Using the records below, give again exactly the lines from the line that contains "the fee and twice the fee. *)" through the line that contains "set (raw := TariffPlan.bracket tp", both ends included, and only those.

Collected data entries
- - -

Lemma total_cost_formula_witness :
  exists sd a,
    Date.new 2024 5 20 = Ok sd /\
    Abonnement.__init__ CINE_DAY 6 sd 1 0 false = Ok a /\
    exists fp total,
      Abonnement.first_payment a = Ok fp /\
      Abonnement.total_cost a = Ok total /\
      Decimal.cents total
      = Decimal.cents fp + Decimal.cents (Abonnement.monthly_fee a) * Z.max (6 - 1) 0.
Proof.
  eexists. eexists. split; [reflexivity|]. split; [reflexivity|].
  destruct (total_cost_formula 2024 5 20 (Date.mk 2024 5 20) CINE_DAY 6 1 0 false _
              eq_refl eq_refl) as (raw & fp & total & _ & Hfp & Ht & _ & _ & _ & _ & Hc).
  exists fp, total. split; [exact Hfp|]. split; [exact Ht | exact Hc].
Defined.

(** X1: the arithmetic of [total_cost] stays far below the 28 digits of
    the default decimal context, so no operation of a built subscription is
    rounded or refused by the context. *)
Lemma total_cost_in_context
    (y m d : Z) (sd : date) (f : Formula) (dur ad ch : Z) (lp : bool)
    (a : Abonnement) (fp : Decimal) :
  Date.new y m d = Ok sd ->
  Abonnement.__init__ f dur sd ad ch lp = Ok a ->
  Abonnement.first_payment a = Ok fp ->
  let product := Decimal.mul_int (Abonnement.monthly_fee a) (Z.max (dur - 1) 0) in
  Decimal.in_context fp /\
  Decimal.in_context product /\
  Decimal.in_context (Decimal.add fp product) /\
  Decimal.in_context (Decimal.quantize_cents (Decimal.add fp product)).
Proof.
  intros Hd Ha Hfp product.
  destruct (date_new_inv _ _ _ _ Hd) as [Hsd Hrange].
  pose proof (days_in_month_le_31 y m) as H31.
  destruct (built_plan _ _ _ _ _ _ _ Ha) as ([Hfee Hbr] & Hdur & Hst & Hd3).
  destruct (first_payment_for_day_in_range (Abonnement._tariff a) d ltac:(lia)) as [i Hi].
  specialize (Hbr i).
  unfold Abonnement.first_payment in Hfp. rewrite Hst, Hsd in Hfp. cbn [Date.day] in Hfp.
  rewrite Hi in Hfp. cbn [bind] in Hfp. injection Hfp as <-.
  set (raw := TariffPlan.bracket (Abonnement._tariff a) i) in *.
  fold (Abonnement.monthly_fee a) in Hfee. set (fee := Abonnement.monthly_fee a) in *.
  assert (Hk : 0 <= Z.max (dur - 1) 0 <= 11) by lia.
  set (k := Z.max (dur - 1) 0) in *.
  assert (Hq : Decimal.quantize_cents raw = dec (Decimal.cents raw) (-2))
    by (apply quantize_cents_exact; destruct Hbr as [[E|E] _]; lia).
  assert (Hpe : -2 <= Decimal.exponent product)
    by (subst product; rewrite exponent_mul_int; destruct Hfee as [[E|E] _]; lia).
  assert (Hpc : Decimal.cents product = Decimal.cents fee * k)
    by apply cents_mul_int.
  assert (Hfc : Z.abs (Decimal.coefficient fee) <= Decimal.cents fee).
  { destruct Hfee as [[E|E] B]; unfold Decimal.cents, Decimal.units in *;
      rewrite E in *; cbn in *; lia. }
  assert (Hsum : Decimal.add (dec (Decimal.cents raw) (-2)) product
                 = dec (Decimal.cents raw + Decimal.cents product) (-2)).
  { unfold Decimal.add. cbn [Decimal.exponent].
    replace (Z.min (-2) (Decimal.exponent product)) with (-2) by lia.
    fold (Decimal.cents (dec (Decimal.cents raw) (-2))). fold (Decimal.cents product).
    rewrite cents_two_decimals. reflexivity. }
  destruct Hbr as [_ Hb]. destruct Hfee as [_ Hfe].
  rewrite Hq, Hsum. unfold Decimal.in_context.
  rewrite quantize_cents_exact by (cbn; lia). rewrite cents_two_decimals.
  cbn [Decimal.coefficient]. change (10 ^ 28) with 10000000000000000000000000000.
  repeat split; try nia.
  subst product. cbn [Decimal.mul_int Decimal.coefficient]. nia.
Qed.

(** C8: Illimité 26+ for 6 months from the 9th of any month: the
    subscription is built, the first payment is 22.90 and the total cost is
    137.40, both written with two decimals. *)
Theorem illimite_26_plus_six_months
    (y m : Z) (sd : date) (ad ch : Z) (lp : bool) :
  Date.new y m 9 = Ok sd ->
  exists a,
    Abonnement.__init__ ILLIMITE_26_PLUS 6 sd ad ch lp = Ok a /\
    Abonnement.monthly_fee a = dec 2290 (-2) /\
    Abonnement.first_payment a = Ok (dec 2290 (-2)) /\
    Abonnement.total_cost a = Ok (dec 13740 (-2)).
Proof.
  intros Hd. apply date_new_inv in Hd as [-> _].
  eexists. split; [reflexivity|]. repeat split; reflexivity.
Qed.

Lemma illimite_26_plus_six_months_witness :
  exists a,
    Abonnement.create ILLIMITE_26_PLUS 6 (Date.mk 2024 5 9) = Ok a /\
    Abonnement.first_payment a = Ok (dec 2290 (-2)) /\
    Abonnement.total_cost a = Ok (dec 13740 (-2)).
Proof.
  destruct (illimite_26_plus_six_months 2024 5 (Date.mk 2024 5 9) 1 0 false eq_refl)
    as (a & Ha & _ & Hfp & Ht).
  exists a. split; [exact Ha|]. split; [exact Hfp | exact Ht].
Defined.

(** ** Quantization of the public amounts *)



(** Every stored fee but that of CINE DAY is written with two decimals. *)
Lemma stored_fee_two_decimals (f : Formula) (tp : TariffPlan) :
  TABLE_1 !! f = Some tp \/ (TABLE_2 !! f = Some tp /\ f <> CINE_DAY) ->
  Decimal.exponent (TariffPlan.monthly_fee tp) = -2.
Proof.
  intros [H|[H Hf]]; destruct f; vm_compute in H; try discriminate;
    try (injection H as <-; reflexivity).
  exfalso. apply Hf. reflexivity.
Qed.

(** C6: the monthly fee of a CINE DAY subscription (6 months from
    2024-05-20) is returned as stored, [Decimal("8")] with no fractional
    digit, where quantizing it would give 8.00; the first payment and the
    total cost of the same subscription are quantized, 8.00 and 48.00. *)
Theorem cine_day_monthly_fee_not_quantized :
  exists sd a,
    Date.new 2024 5 20 = Ok sd /\
    Abonnement.create CINE_DAY 6 sd = Ok a /\
    Abonnement.monthly_fee a = dec 8 0 /\
    Decimal.exponent (Abonnement.monthly_fee a) = 0 /\
    Decimal.quantize_cents (Abonnement.monthly_fee a) = dec 800 (-2) /\
    Abonnement.first_payment a = Ok (dec 800 (-2)) /\
    Abonnement.total_cost a = Ok (dec 4800 (-2)).
Proof.
  eexists. eexists. split; [reflexivity|]. split; [reflexivity|].
  repeat split; reflexivity.
Qed.

(** C7: [monthly_fee] is the fee of the resolved plan as stored; the fee
    stored for CINE DAY in [TABLE_2] is [Decimal("8")], exponent 0: equal
    in value to 8.00 but not written with two decimals. *)
Theorem cine_day_stored_fee :
  exists tp,
    TABLE_2 !! CINE_DAY = Some tp /\
    Abonnement._resolve_tariff CINE_DAY 6 = Ok tp /\
    Abonnement._resolve_tariff CINE_DAY 12 = Ok tp /\
    (let? a := Abonnement.create CINE_DAY 6 (Date.mk 2024 5 20) in
     Ok (Abonnement.monthly_fee a)) = Ok (TariffPlan.monthly_fee tp) /\
    TariffPlan.monthly_fee tp = dec 8 0 /\
    Decimal.exponent (TariffPlan.monthly_fee tp) = 0 /\
    Decimal.eqb (TariffPlan.monthly_fee tp) (dec 800 (-2)) = true.
Proof.
  eexists. split; [reflexivity|]. split; [reflexivity|]. split; [reflexivity|].
  repeat split; reflexivity.
Qed.


(** * Further properties of the pricing rules *)

(** ** What a built subscription computes *)

Lemma first_payment_for_day_bracket_of_day (tp : TariffPlan) (start_day : Z) :
  1 <= start_day <= 31 ->
  TariffPlan.first_payment_for_day tp start_day
  = Ok (TariffPlan.bracket tp (bracket_of_day start_day)).
Proof.
  intros H. unfold TariffPlan.first_payment_for_day, bracket_of_day.
  destruct (1 <=? start_day) eqn:L1; [|apply Z.leb_gt in L1; lia].
  destruct (start_day <=? 31) eqn:L31; [|apply Z.leb_gt in L31; lia].
  cbn [andb negb].
  destruct (start_day <=? 8); [reflexivity|].
  destruct (start_day <=? 16); [reflexivity|].
  destruct (start_day <=? 22); reflexivity.
Qed.

Lemma bracket_of_day_lt_4 (start_day : Z) : (bracket_of_day start_day < 4)%nat.
Proof.
  unfold bracket_of_day.
  destruct (start_day <=? 8); [lia|].
  destruct (start_day <=? 16); [lia|].
  destruct (start_day <=? 22); lia.
Qed.

(** The plan, the first payment and the total cost of a subscription built
    on a valid date, in terms of the table entry. *)
Lemma built_on_date
    (y m d : Z) (sd : date) (f : Formula) (dur ad ch : Z) (lp : bool) (a : Abonnement) :
  Date.new y m d = Ok sd ->
  Abonnement.__init__ f dur sd ad ch lp = Ok a ->
  exists tp,
    ((dur = 1 /\ TABLE_1 !! f = Some tp) \/
     ((dur = 6 \/ dur = 12) /\ TABLE_2 !! f = Some tp)) /\
    1 <= d <= 31 /\
    Abonnement.monthly_fee a = TariffPlan.monthly_fee tp /\
    Abonnement.first_payment a
    = Ok (Decimal.quantize_cents (TariffPlan.bracket tp (bracket_of_day d))) /\
    Abonnement.total_cost a
    = Ok (Decimal.quantize_cents
            (Decimal.add
               (Decimal.quantize_cents (TariffPlan.bracket tp (bracket_of_day d)))
               (Decimal.mul_int (TariffPlan.monthly_fee tp) (Z.max (dur - 1) 0)))).
Proof.
  intros Hd Ha. destruct (date_new_inv _ _ _ _ Hd) as [-> Hrange].
  pose proof (days_in_month_le_31 y m) as H31.
  apply init_inv in Ha as (tp & Hr & -> & _).
  apply resolve_tariff_inv in Hr.
  assert (Hfp : Abonnement.first_payment
                  (Abonnement.mk f dur (Date.mk y m d) ad ch lp tp)
                = Ok (Decimal.quantize_cents (TariffPlan.bracket tp (bracket_of_day d)))).
  { unfold Abonnement.first_payment.
    cbn [Abonnement._tariff Abonnement.start_date Date.day].
    rewrite first_payment_for_day_bracket_of_day by lia. reflexivity. }
  exists tp. split; [exact Hr|]. split; [lia|]. split; [reflexivity|].
  split; [exact Hfp|].
  unfold Abonnement.total_cost. rewrite Hfp. reflexivity.
Qed.

(** The stored amounts, plan by plan: a positive fee, each bracket between
    the fee and twice the fee. *)
Lemma tables_bracket_bounds (f : Formula) (tp : TariffPlan) (i : nat) :
  TABLE_1 !! f = Some tp \/ TABLE_2 !! f = Some tp ->
  (i < 4)%nat ->
  0 < Decimal.cents (TariffPlan.monthly_fee tp) /\
  Decimal.cents (TariffPlan.monthly_fee tp)
  <= Decimal.cents (TariffPlan.bracket tp i)
  <= 2 * Decimal.cents (TariffPlan.monthly_fee tp).
Proof.
  intros [H|H] Hi; plan_cases f H i Hi; vm_compute; repeat split; congruence.
Qed.

(** The amounts of a subscription built on a valid date, in cents of the
    table entry: quantizing drops nothing. *)
Lemma built_prices
    (y m d : Z) (sd : date) (f : Formula) (dur ad ch : Z) (lp : bool) (a : Abonnement) :
  Date.new y m d = Ok sd ->
  Abonnement.__init__ f dur sd ad ch lp = Ok a ->
  exists tp,
    ((dur = 1 /\ TABLE_1 !! f = Some tp) \/
     ((dur = 6 \/ dur = 12) /\ TABLE_2 !! f = Some tp)) /\
    1 <= d <= 31 /\
    Abonnement.monthly_fee a = TariffPlan.monthly_fee tp /\
    Abonnement.first_payment a
    = Ok (dec (Decimal.cents (TariffPlan.bracket tp (bracket_of_day d))) (-2)) /\
    Abonnement.total_cost a
    = Ok (dec (Decimal.cents (TariffPlan.bracket tp (bracket_of_day d))
               + Decimal.cents (TariffPlan.monthly_fee tp) * (dur - 1)) (-2)).
Proof.
  intros Hd Ha.
  destruct (built_on_date _ _ _ _ _ _ _ _ _ _ Hd Ha)
    as (tp & Htab & Hday & Hfee & Hfp & Ht).
  destruct (tables_plans f tp ltac:(tauto)) as [[Hfe _] Hp].
  destruct (Hp (bracket_of_day d)) as [Hbe _].
  set (raw := TariffPlan.bracket tp (bracket_of_day d)) in *.
  set (fee := TariffPlan.monthly_fee tp) in *.
  assert (Hraw : Decimal.quantize_cents raw = dec (Decimal.cents raw) (-2))
    by (apply quantize_cents_exact; lia).
  exists tp. split; [exact Htab|]. split; [exact Hday|]. split; [exact Hfee|].
  rewrite Hfp, Ht, Hraw. split; [reflexivity|].
  rewrite quantize_cents_exact
    by (rewrite exponent_add, exponent_mul_int; cbn [Decimal.exponent]; lia).
  rewrite cents_add, cents_mul_int, cents_two_decimals
    by (rewrite ?exponent_mul_int; cbn [Decimal.exponent]; lia).
  replace (Z.max (dur - 1) 0) with (dur - 1) by lia. reflexivity.
Qed.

- - -

> [The completed task]
    the fee and twice the fee. *)
Lemma tables_bracket_bounds (f : Formula) (tp : TariffPlan) (i : nat) :
  TABLE_1 !! f = Some tp \/ TABLE_2 !! f = Some tp ->
  (i < 4)%nat ->
  0 < Decimal.cents (TariffPlan.monthly_fee tp) /\
  Decimal.cents (TariffPlan.monthly_fee tp)
  <= Decimal.cents (TariffPlan.bracket tp i)
  <= 2 * Decimal.cents (TariffPlan.monthly_fee tp).
Proof.
  intros [H|H] Hi; plan_cases f H i Hi; vm_compute; repeat split; congruence.
Qed.

(** The amounts of a subscription built on a valid date, in cents of the
    table entry: quantizing drops nothing. *)
Lemma built_prices
    (y m d : Z) (sd : date) (f : Formula) (dur ad ch : Z) (lp : bool) (a : Abonnement) :
  Date.new y m d = Ok sd ->
  Abonnement.__init__ f dur sd ad ch lp = Ok a ->
  exists tp,
    ((dur = 1 /\ TABLE_1 !! f = Some tp) \/
     ((dur = 6 \/ dur = 12) /\ TABLE_2 !! f = Some tp)) /\
    1 <= d <= 31 /\
    Abonnement.monthly_fee a = TariffPlan.monthly_fee tp /\
    Abonnement.first_payment a
    = Ok (dec (Decimal.cents (TariffPlan.bracket tp (bracket_of_day d))) (-2)) /\
    Abonnement.total_cost a
    = Ok (dec (Decimal.cents (TariffPlan.bracket tp (bracket_of_day d))
               + Decimal.cents (TariffPlan.monthly_fee tp) * (dur - 1)) (-2)).
Proof.
  intros Hd Ha.
  destruct (built_on_date _ _ _ _ _ _ _ _ _ _ Hd Ha)
    as (tp & Htab & Hday & Hfee & Hfp & Ht).
  destruct (tables_plans f tp ltac:(tauto)) as [[Hfe _] Hp].
  destruct (Hp (bracket_of_day d)) as [Hbe _].
  set (raw := TariffPlan.bracket tp (bracket_of_day d)) in *.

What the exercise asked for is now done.